ANN WILLIAMS
Burnt at the stake for murdering her husband, April 13, 1753
THE behaviour of this fiend had long been a prelude to the diabolical crime which she committed. She was in her family turbulent and dictatorial; her husband the very reverse. His mild and quiet disposition served only to nurse her opposition and violence. He had long given way to her in all things, and she, in return, ruled him with a rod of iron.
Before the commission of this horrid deed we have found women make use of man's unqualified indulgence. Hence arose the vulgar saying of 'the grey mare being the better horse,' of 'hen-pecked husbands,' and many other irritating observations on men troubled with shrews.

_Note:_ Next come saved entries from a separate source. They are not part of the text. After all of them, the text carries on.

Lemma send_subscription_closed l g : ws_open_ g = false → ∃ id, send_subscription l g = g {{ message_id_ := id }}.
Proof.
  intros H. unfold send_subscription. destruct (sendSubscription _ _) as [req id]. exists id. by rewrite sendText_closed.
Qed.
Lemma send_unsubscription_closed l g : ws_open_ g = false → ∃ id, send_unsubscription l g = g {{ message_id_ := id }}.
Proof.
  intros H. unfold send_unsubscription. destruct (sendUnsubscription _ _) as [req id]. exists id. by rewrite sendText_closed.
Qed.

Lemma dead_event e g out g' :
  dead g → e ≠ Stop → run_event e g = Some (out, g') → dead g' ∧ wire g' = wire g ∧ event_ticks e g = [].
Proof.
  intros [H1 H2 H3 H4] He Hrun.
  assert (event_ticks e g = []) as Ht by (destruct e as [| | | |[]| | | | | |]; cbn; by rewrite ?H2).
  enough (dead g' ∧ wire g' = wire g) by tauto.
  destruct e as [net| |sym|sym|r| | |net| | |]; cbn [run_event] in Hrun.
  - unfold start in Hrun. rewrite H1 in Hrun. by simplify_eq.
  - done.
  - unfold subscribe in Hrun. cbv zeta in Hrun. destruct (bool_decide _); [by simplify_eq|].
    match type of Hrun with context [send_subscription ?l ?x] => destruct (send_subscription_closed l x H4) as [id E] end.
    rewrite E in Hrun. simplify_eq. by split.
  - unfold unsubscribe in Hrun. cbv zeta in Hrun. destruct (negb _); [by simplify_eq|].
    match type of Hrun with context [send_unsubscription ?l ?x] => destruct (send_unsubscription_closed l x H4) as [id E] end.
    rewrite E in Hrun. simplify_eq. by split.
  - unfold read_turn in Hrun. rewrite H2 in Hrun. cbn in Hrun. by simplify_eq.
  - simplify_eq. by split.
  - unfold heartbeat_turn in Hrun. rewrite H4, andb_false_r in Hrun. by simplify_eq.
  - destruct (reconnecting_ g); [|by simplify_eq]. unfold handleReconnection, start in Hrun. cbv zeta in Hrun.
    match type of Hrun with context [should_reconnect_ ?x] => destruct (should_reconnect_ x) end; cbn [negb] in Hrun; [|cbn in Hrun; simplify_eq; by split].
    match type of Hrun with context [if running_ ?x then _ else _] => change (running_ x) with (running_ g) in Hrun end.
    rewrite H1 in Hrun. cbn in Hrun. simplify_eq. by split.
  - unfold popTick in Hrun. destruct (tick_queue_ g) as [q|]; [|done]. cbn [mbind option_bind] in Hrun.
    destruct (try_pop feed_bits q) as [[r q']|]; [|done]. cbn in Hrun. simplify_eq. by split.
  - simplify_eq. by split.
  - simplify_eq. by split.
Qed.

Lemma dead_events es g :
  dead g → Stop ∉ es → parsed_ticks es g = [] ∧ ∀ out g', run_events es g = Some (out, g') → dead g' ∧ wire g' = wire g.
Proof.
  revert g. induction es as [|e es IH]; intros g Hg Hs; cbn [parsed_ticks run_events].
  - split; [done|]. intros. by simplify_eq.
  - apply not_elem_of_cons in Hs as [He Hs].
    assert (event_ticks e g = []) as -> by (destruct e as [| | | |[]| | | | | |]; cbn; by rewrite ?(dead_reading _ Hg)).
    destruct (run_event e g) as [[out g1]|] eqn:E; [|done].
    destruct (dead_event e g out g1 Hg (not_eq_sym He) E) as (H1 & H2 & _). destruct (IH g1 H1 Hs) as [-> H3]. split; [done|].
    cbn [mbind option_bind]. intros out' g' Hr. destruct (run_events es g1) as [[outs g2]|]; [|done]. cbn in Hr. injection Hr as _ <-.
    rewrite <-H2. by apply (H3 outs).
Qed.
(** C39: a tick while the book has a middle price submits exactly one order for each level
    below the middle without a buy order and one for each level above it without a sell order, limit
    orders of the configured symbol and quantity; every id the engine answers is
    held by a level from then on, and no id held before is given up. *)
Theorem tick_fills_gaps m b t g ids :
  initialized_ g = true →
  let r := play (Some m) b ids (onTick t g) in
  OrderRequest.side <$> submitted r = levels_ g ≫= gaps (toDouble m) ∧
  Forall (λ o, ∃ s p, o = limit_order (cfg_ g) s p) (submitted r) ∧ cancelled r = [] ∧
  GridLevel.price <$> levels_ (result r) = GridLevel.price <$> levels_ g ∧
  held (result r) ≡ₚ held g ++ nonzero (take (length (submitted r)) ids) ∧
  Forall2 keeps (levels_ g) (levels_ (result r)).
Proof.
  intros Hinit r. unfold r, onTick. rewrite Hinit. cbn [negb]. rewrite play_bind. cbn.
  destruct (tick_levels_ok (Some m) b (toDouble m) (length (levels_ g)) 0 0 0 g ids eq_refl) as [T1 T2 T3 T4 T5 T6 T7 T8].
  by rewrite drop_0 in T1.
Qed.

(** ** The timer *)

(** The orders of a level on the wrong side of the middle. *)
Definition stale (mv : double) (l : GridLevel.t) : list Z :=
  (if dltb mv (toDouble (GridLevel.price l)) && negb (GridLevel.buy_order_id l =? 0) then [GridLevel.buy_order_id l] else []) ++
  (if dltb (toDouble (GridLevel.price l)) mv && negb (GridLevel.sell_order_id l =? 0) then [GridLevel.sell_order_id l] else []).

Lemma nonzero_one z : z ≠ 0 → nonzero [z] = [z].
Proof. intros Hz. unfold nonzero. by rewrite filter_cons_True. Qed.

One of the wisest of the ancient philosophers had his Xantippe; and the poet sings,
'When man to woman gives the sway, To what is right they oft say Nay.'
The pliancy of the more unfortunate man in question could not shield him from the consequence of the ascendancy she had over him; it sunk into contempt, and she determined to rule alone. To effect this, her wicked heart suggested the death of her husband. For this horrid purpose she prevailed on their servant-man to purchase some white mercury, which she mixed in some gruel, and caused him to eat it. This mode of administering the poison, it was conjectured, was adopted in contempt of him; for it appeared the poor man did not like gruel. She then directed him to draw her some ale, of which he also drank; and was immediately seized with violent purgings and vomiting. She told the man, whom it seems she meant afterwards to share her bed, that she 'had given her husband the stuff be brought, and that it was operating purely.'
The dying man, in his agonies, said his wife was a wicked woman; that he was well until she made him eat some pap, which had done his business, and that he should be a dead man on the morrow: and, in spite of medical aid, he died next day, his body being in a state of mortification.
The horrid crime being fully proved against her, she received sentence to be burnt at the stake, which sentence was accordingly carried into execution at Gloucester, April 13, 1753, among a number of spectators, who showed little pity for her fate, and which became still more shocking from denying the fact, so incontrovertibly proved, to the very last moment of her existence.